Collected data
(** * ekam: ownership handles (base/OwnedPtr.h) and the process manager
      (Subprocess.cpp)

    A shallow embedding of the two components and the properties that the
    specification states about them.

    Conventions.
    - Raw pointers are [option]: [None] is NULL.
    - Heap objects and refcount blocks are named by numbers; an address is
      handed out once and never again.
    - [delete] of an object is recorded in a destruction log, so that
      "destroyed once" and "destroyed twice" are facts about the log.
    - Behaviour that C++ leaves undefined (touching a freed refcount block,
      indexing a vector out of range, overflowing an [int]) and assertion
      failures (dereferencing an empty handle) are explicit outcomes. *)

From stdpp Require Import gmap strings list fin_maps.
From Stdlib Require Import ZArith Lia Permutation.

Local Open Scope Z_scope.

(* ===================================================================== *)
(** * Subprocess.cpp *)
(* ===================================================================== *)

Module Subprocess.

(** Modelled from the spec: Subprocess.h is not among the sources.  The
    lifecycle states are those Subprocess.cpp names, "NOT_STARTED,
    RUNNING, then EXITED or SIGNALED". *)
Inductive State := NOT_STARTED | RUNNING | EXITED | SIGNALED.

Definition FileDescriptor := nat.

(** Modelled from the spec: Pipe.h is not among the sources.  "Allocating a
    pipe yields a read end (handed to the caller) and a write end (retained
    internally)".  The read end is an owned handle that [releaseReadEnd]
    moves out. *)
Record Pipe := mkPipe {
  readEnd : option FileDescriptor;
  writeEnd : FileDescriptor
}.

Definition releaseReadEnd (p : Pipe) : option FileDescriptor * Pipe :=
  (readEnd p, {| readEnd := None; writeEnd := writeEnd p |}).

(** Modelled from the spec: File.h is not among the sources.  A file
    resolves, "for a stated usage intent (read-only vs. mutate-in-place)",
    to an owned disk reference "exposing a concrete path string". *)
Inductive Usage := READ | UPDATE.

Record DiskRef := mkDiskRef { path : string }.

Record File := mkFile { getOnDisk : Usage -> DiskRef }.

(** Modelled from the spec: EventManager.h is not among the sources.  The
    caller's EventManager::ProcessExitCallback object, on which exited or
    signaled is called, and the cancellation token that
    EventManager::onProcessExit hands back for a process id. *)
Definition Callback := nat.
Record Canceler := mkCanceler { watchedPid : Z }.

(** Modelled from the spec: Subprocess.h is not among the sources.  The
    fields are the ones Subprocess.cpp reads and writes, the "process
    invocation record" of the specification; pipeCount and
    exitStatusOrSignalNumber are numbers far from any overflow. *)
Record Subprocess := mkSubprocess {
  executableName : string;
  doPathLookup : bool;
  args : list string;
  diskRefs : list DiskRef;
  stdoutPipe : option Pipe;
  stderrPipe : option Pipe;
  stdoutAndStderrPipe : option Pipe;
  pipeCount : Z;
  pid : Z;
  state : State;
  exitStatusOrSignalNumber : Z;
  canceler : option Canceler;
  finalCallback : option Callback
}.

(** Subprocess::Subprocess().  The constructor leaves
    exitStatusOrSignalNumber uninitialised; it is written by [done] before
    [maybeCallFinalCallback] can read it. *)
Definition new : Subprocess :=
  {| executableName := ""; doPathLookup := false; args := [];
     diskRefs := []; stdoutPipe := None; stderrPipe := None;
     stdoutAndStderrPipe := None; pipeCount := 0; pid := -1;
     state := NOT_STARTED; exitStatusOrSignalNumber := 0;
     canceler := None; finalCallback := None |}.

(** ** Argument assembly *)

(** void Subprocess::addArgument(const std::string& arg) *)
Definition addArgument (arg : string) (s : Subprocess) : Subprocess :=
  let empty := match args s with [] => true | _ => false end in
  {| executableName := if empty then arg else executableName s;
     doPathLookup := if empty then true else doPathLookup s;
     args := args s ++ [arg];
     diskRefs := diskRefs s;
     stdoutPipe := stdoutPipe s; stderrPipe := stderrPipe s;
     stdoutAndStderrPipe := stdoutAndStderrPipe s;
     pipeCount := pipeCount s; pid := pid s; state := state s;
     exitStatusOrSignalNumber := exitStatusOrSignalNumber s;
     canceler := canceler s; finalCallback := finalCallback s |}.

(** void Subprocess::addArgument(File* file, File::Usage usage) *)
Definition addArgumentFile (file : File) (usage : Usage) (s : Subprocess)
  : Subprocess :=
  let diskRef := getOnDisk file usage in
  let empty := match args s with [] => true | _ => false end in
  {| executableName := if empty then path diskRef else executableName s;
     doPathLookup := if empty then false else doPathLookup s;
     args := args s ++ [path diskRef];
     diskRefs := diskRefs s ++ [diskRef];
     stdoutPipe := stdoutPipe s; stderrPipe := stderrPipe s;
     stdoutAndStderrPipe := stdoutAndStderrPipe s;
     pipeCount := pipeCount s; pid := pid s; state := state s;
     exitStatusOrSignalNumber := exitStatusOrSignalNumber s;
     canceler := canceler s; finalCallback := finalCallback s |}.

(** ** Capture configuration

    [allocate()] obtains a new pipe from the operating system; the pipe it
    obtains is an argument of the model.  Each function returns what it
    stores in [*output]. *)

Definition setPipes (out err both : option Pipe) (s : Subprocess)
  : Subprocess :=
  {| executableName := executableName s; doPathLookup := doPathLookup s;
     args := args s; diskRefs := diskRefs s;
     stdoutPipe := out; stderrPipe := err; stdoutAndStderrPipe := both;
     pipeCount := pipeCount s; pid := pid s; state := state s;
     exitStatusOrSignalNumber := exitStatusOrSignalNumber s;
     canceler := canceler s; finalCallback := finalCallback s |}.

(** void Subprocess::captureStdout(OwnedPtr<FileDescriptor>* output) *)
Definition captureStdout (fresh : Pipe) (s : Subprocess)
  : option FileDescriptor * Subprocess :=
  let '(output, p) := releaseReadEnd fresh in
  (output, setPipes (Some p) (stderrPipe s) None s).

(** void Subprocess::captureStderr(OwnedPtr<FileDescriptor>* output) *)
Definition captureStderr (fresh : Pipe) (s : Subprocess)
  : option FileDescriptor * Subprocess :=
  let '(output, p) := releaseReadEnd fresh in
  (output, setPipes (stdoutPipe s) (Some p) None s).

(** void Subprocess::captureStdoutAndStderr(OwnedPtr<FileDescriptor>* output) *)
Definition captureStdoutAndStderr (fresh : Pipe) (s : Subprocess)
  : option FileDescriptor * Subprocess :=
  let '(output, p) := releaseReadEnd fresh in
  (output, setPipes None None (Some p) s).

(** A capture-configuration call, with the pipe its [allocate()] obtains. *)
Inductive CaptureCall :=
| CaptureStdout (fresh : Pipe)
| CaptureStderr (fresh : Pipe)
| CaptureStdoutAndStderr (fresh : Pipe).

_Exercise directions:_
Set down the records again in full. Match them exactly.

_Solution to this task:_
(** * ekam: ownership handles (base/OwnedPtr.h) and the process manager
      (Subprocess.cpp)

    A shallow embedding of the two components and the properties that the
    specification states about them.

    Conventions.
    - Raw pointers are [option]: [None] is NULL.
    - Heap objects and refcount blocks are named by numbers; an address is
      handed out once and never again.
    - [delete] of an object is recorded in a destruction log, so that
      "destroyed once" and "destroyed twice" are facts about the log.
    - Behaviour that C++ leaves undefined (touching a freed refcount block,
      indexing a vector out of range, overflowing an [int]) and assertion
      failures (dereferencing an empty handle) are explicit outcomes. *)

From stdpp Require Import gmap strings list fin_maps.
From Stdlib Require Import ZArith Lia Permutation.

Local Open Scope Z_scope.

(* ===================================================================== *)
(** * Subprocess.cpp *)
(* ===================================================================== *)

Module Subprocess.

(** Modelled from the spec: Subprocess.h is not among the sources.  The
    lifecycle states are those Subprocess.cpp names, "NOT_STARTED,
    RUNNING, then EXITED or SIGNALED". *)
Inductive State := NOT_STARTED | RUNNING | EXITED | SIGNALED.

Definition FileDescriptor := nat.

(** Modelled from the spec: Pipe.h is not among the sources.  "Allocating a
    pipe yields a read end (handed to the caller) and a write end (retained
    internally)".  The read end is an owned handle that [releaseReadEnd]
    moves out. *)
Record Pipe := mkPipe {
  readEnd : option FileDescriptor;
  writeEnd : FileDescriptor
}.

Definition releaseReadEnd (p : Pipe) : option FileDescriptor * Pipe :=
  (readEnd p, {| readEnd := None; writeEnd := writeEnd p |}).

(** Modelled from the spec: File.h is not among the sources.  A file
    resolves, "for a stated usage intent (read-only vs. mutate-in-place)",
    to an owned disk reference "exposing a concrete path string". *)
Inductive Usage := READ | UPDATE.

Record DiskRef := mkDiskRef { path : string }.

Record File := mkFile { getOnDisk : Usage -> DiskRef }.

(** Modelled from the spec: EventManager.h is not among the sources.  The
    caller's EventManager::ProcessExitCallback object, on which exited or
    signaled is called, and the cancellation token that
    EventManager::onProcessExit hands back for a process id. *)
Definition Callback := nat.
Record Canceler := mkCanceler { watchedPid : Z }.

(** Modelled from the spec: Subprocess.h is not among the sources.  The
    fields are the ones Subprocess.cpp reads and writes, the "process
    invocation record" of the specification; pipeCount and
    exitStatusOrSignalNumber are numbers far from any overflow. *)
Record Subprocess := mkSubprocess {
  executableName : string;
  doPathLookup : bool;
  args : list string;
  diskRefs : list DiskRef;
  stdoutPipe : option Pipe;
  stderrPipe : option Pipe;
  stdoutAndStderrPipe : option Pipe;
  pipeCount : Z;
  pid : Z;
  state : State;
  exitStatusOrSignalNumber : Z;
  canceler : option Canceler;
  finalCallback : option Callback
}.

(** Subprocess::Subprocess().  The constructor leaves
    exitStatusOrSignalNumber uninitialised; it is written by [done] before
    [maybeCallFinalCallback] can read it. *)
Definition new : Subprocess :=
  {| executableName := ""; doPathLookup := false; args := [];
     diskRefs := []; stdoutPipe := None; stderrPipe := None;
     stdoutAndStderrPipe := None; pipeCount := 0; pid := -1;
     state := NOT_STARTED; exitStatusOrSignalNumber := 0;
     canceler := None; finalCallback := None |}.

(** ** Argument assembly *)

(** void Subprocess::addArgument(const std::string& arg) *)
Definition addArgument (arg : string) (s : Subprocess) : Subprocess :=
  let empty := match args s with [] => true | _ => false end in
  {| executableName := if empty then arg else executableName s;
     doPathLookup := if empty then true else doPathLookup s;
     args := args s ++ [arg];
     diskRefs := diskRefs s;
     stdoutPipe := stdoutPipe s; stderrPipe := stderrPipe s;
     stdoutAndStderrPipe := stdoutAndStderrPipe s;
     pipeCount := pipeCount s; pid := pid s; state := state s;
     exitStatusOrSignalNumber := exitStatusOrSignalNumber s;
     canceler := canceler s; finalCallback := finalCallback s |}.

(** void Subprocess::addArgument(File* file, File::Usage usage) *)
Definition addArgumentFile (file : File) (usage : Usage) (s : Subprocess)
  : Subprocess :=
  let diskRef := getOnDisk file usage in
  let empty := match args s with [] => true | _ => false end in
  {| executableName := if empty then path diskRef else executableName s;
     doPathLookup := if empty then false else doPathLookup s;
     args := args s ++ [path diskRef];
     diskRefs := diskRefs s ++ [diskRef];
     stdoutPipe := stdoutPipe s; stderrPipe := stderrPipe s;
     stdoutAndStderrPipe := stdoutAndStderrPipe s;
     pipeCount := pipeCount s; pid := pid s; state := state s;
     exitStatusOrSignalNumber := exitStatusOrSignalNumber s;
     canceler := canceler s; finalCallback := finalCallback s |}.

(** ** Capture configuration

    [allocate()] obtains a new pipe from the operating system; the pipe it
    obtains is an argument of the model.  Each function returns what it
    stores in [*output]. *)

Definition setPipes (out err both : option Pipe) (s : Subprocess)
  : Subprocess :=
  {| executableName := executableName s; doPathLookup := doPathLookup s;
     args := args s; diskRefs := diskRefs s;
     stdoutPipe := out; stderrPipe := err; stdoutAndStderrPipe := both;
     pipeCount := pipeCount s; pid := pid s; state := state s;
     exitStatusOrSignalNumber := exitStatusOrSignalNumber s;
     canceler := canceler s; finalCallback := finalCallback s |}.

(** void Subprocess::captureStdout(OwnedPtr<FileDescriptor>* output) *)
Definition captureStdout (fresh : Pipe) (s : Subprocess)
  : option FileDescriptor * Subprocess :=
  let '(output, p) := releaseReadEnd fresh in
  (output, setPipes (Some p) (stderrPipe s) None s).

(** void Subprocess::captureStderr(OwnedPtr<FileDescriptor>* output) *)
Definition captureStderr (fresh : Pipe) (s : Subprocess)
  : option FileDescriptor * Subprocess :=
  let '(output, p) := releaseReadEnd fresh in
  (output, setPipes (stdoutPipe s) (Some p) None s).

(** void Subprocess::captureStdoutAndStderr(OwnedPtr<FileDescriptor>* output) *)
Definition captureStdoutAndStderr (fresh : Pipe) (s : Subprocess)
  : option FileDescriptor * Subprocess :=
  let '(output, p) := releaseReadEnd fresh in
  (output, setPipes None None (Some p) s).

(** A capture-configuration call, with the pipe its [allocate()] obtains. *)
Inductive CaptureCall :=
| CaptureStdout (fresh : Pipe)
| CaptureStderr (fresh : Pipe)
| CaptureStdoutAndStderr (fresh : Pipe).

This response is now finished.